Definitions

from Wiktionary, Creative Commons Attribution/Share-Alike License

  • n. The female equivalent of an everyman.

Etymologies

Sorry, no etymologies found.

Examples

  • She's "everywoman" - just as people felt that G.W. Bush was "someone they could have a beer with".

    NYT > Opinion

  • She was a better-than-average "everywoman" in both Norris' fiction and non-fiction.

    Paula Gordon: Barbara Jean at Rest

  • Her very 'everywoman' qualities - of being a homemaker, wife and mother in Saudi Arabia (one who evidently doesn't shop at Lamsa for a $500 Swarovski encrusted veil) - is precisely what makes her an unmistakable force.

    Poetic Justice in a Pint Sized Pistol: Hissa Hillal, Live! from The Land of Invisible Women

  • Allison is easy to relate to, portrayed as "everywoman" who just happens to have a strange ability.

    Archive 2008-10-01

  • The DCGF, or "everywoman," thrift shopper ( "you too can find a Diane Von Furstenberg wrap dress for $8.99 at one of our stores") met me in an enormous Goodwill van at the Rhode Island Street metro stop, and was to my competitive chagrin, the most enthusiastic and kind woman you would ever want to meet.
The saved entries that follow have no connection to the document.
(** * gwu: a generic web utility, and its poem example

    A shallow embedding of [gwu/gwu.go] (the request pipeline) and of
    [examples/poem/poem.go] (the in-memory poem store and its controllers),
    followed by the properties of both.

    Conventions of the embedding.
    - A Go [error] is represented by the text its [Error()] method returns;
      the nil error is [None].
    - Code that mutates something (the response writer, the store, the log,
      the random source) is written in state-passing style.
    - The collaborators outside the repository (net/http's response writer
      and [http.Error], encoding/json, log/slog, math/rand) are modelled by
      their documented contract, in the modules [http] and [json] and as
      parameters. *)

From stdpp Require Import gmap strings list fin_maps pretty.
From Stdlib Require Import ZArith.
    Margaret Teich: Goodwill, Good Clothes, And A Great Business Model

  • First, Sarah "Moosie Galore" Palin whetted troglodyte appetites with her "everywoman" syntax and senseless sensibilities and now a certain congresswoman -- this Michelle Bachmann -- was in Democracy-Turner-Overdrive when she reared her crystalline, Aryan eyes and dead "this won't hurt a bit" smile on "Hardball" last night, spewing the kind of fear-bile that, had Rod Serling written it, would have been ridiculed for being too heavy handed.

    Steven Weber: One May Smile and Smile...
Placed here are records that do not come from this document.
(** * Topology generation for Cooja simulations

    A shallow embedding of [scripts/generate-topology.py]: the placement of
    motes by rejection sampling, the sweep over the success ratios of the
    radio medium and the naming of the saved simulation files.

    Python's [float] is IEEE 754 binary64 and is modelled by Rocq's primitive
    floats; Python's [int] is [Z].  The model starts from the parsed
    arguments and the loaded simulation: the parsing of the command line, the
    creation of the output directory, the reading of the simulation file and
    what the script prints are left out. *)

From Stdlib Require Import ZArith List Bool Ascii String Lia DecimalN.
From Stdlib Require Import Floats.
Import ListNotations.

Local Open Scope list_scope.
Local Open Scope Z_scope.

(** ** Outcomes of Python code *)

(** The exceptions the script can end with.  [sys.exit(msg)] raises
    [SystemExit]. *)
Inductive exn : Type :=
| SystemExit (msg : string)
| OverflowError
| ValueError.

(** A computation returns, raises, or (for the [while] loop of the placement,
    which has no bound) is still running when the fuel of the model is
    spent. *)
Inductive Res (A : Type) : Type :=
| Ok (a : A)
| Raise (e : exn)
| OutOfFuel.

Arguments Ok {A} a.
Arguments Raise {A} e.
Arguments OutOfFuel {A}.

Definition bind {A B : Type} (r : Res A) (k : A -> Res B) : Res B :=
  match r with
  | Ok a => k a
  | Raise e => Raise e
  | OutOfFuel => OutOfFuel
  end.

Notation "x <- r ;; k" := (bind r (fun x => k))
  (at level 61, r at next level, right associativity).

(** ** Python numbers *)

Module PyFloat.

(** [math.isnan], [math.isinf] and [math.isfinite], read off the IEEE
    class of the number. *)
Definition isnan (f : float) : bool :=
  match Prim2SF f with S754_nan => true | _ => false end.

Definition isinf (f : float) : bool :=
  match Prim2SF f with S754_infinity _ => true | _ => false end.

Definition isfinite (f : float) : bool :=
  match Prim2SF f with S754_zero _ | S754_finite _ _ _ => true | _ => false end.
  • One such is this: perhaps romantic fiction is so despised and feared in some quarters because it opens the door to 'everywoman'; thus illustrating Andreas Huyssen's observation that 'the fear of masses is always a fear of woman.'

    Serious stuff

  • Save for Jane, helmed by former Sassy editor Jane Pratt, whose name is conveniently generic enough to mean "everywoman," it is people who are already famous – multimillion-dollar entrepreneurs or "stars" in other industries – who are now successfully putting their imprimaturs on magazines: Martha Stewart with her Living; Oprah Winfrey with her O; Rosie O'Donnell, who recently ate McCall 's.

    Where Have You Gone, Diana Vreeland?

  • I guess she can't really pull off the "everywoman" angle anymore while calling Obama an elitist.

    digg.com: Stories / Popular

  • In this time of people losing their homes and jobs and being downtrodden, here comes someone who is an "everywoman" who gets discounted because of her looks and age and she shocks the hell out of three rather jaded judges and an audience of skeptics by singing like an angel.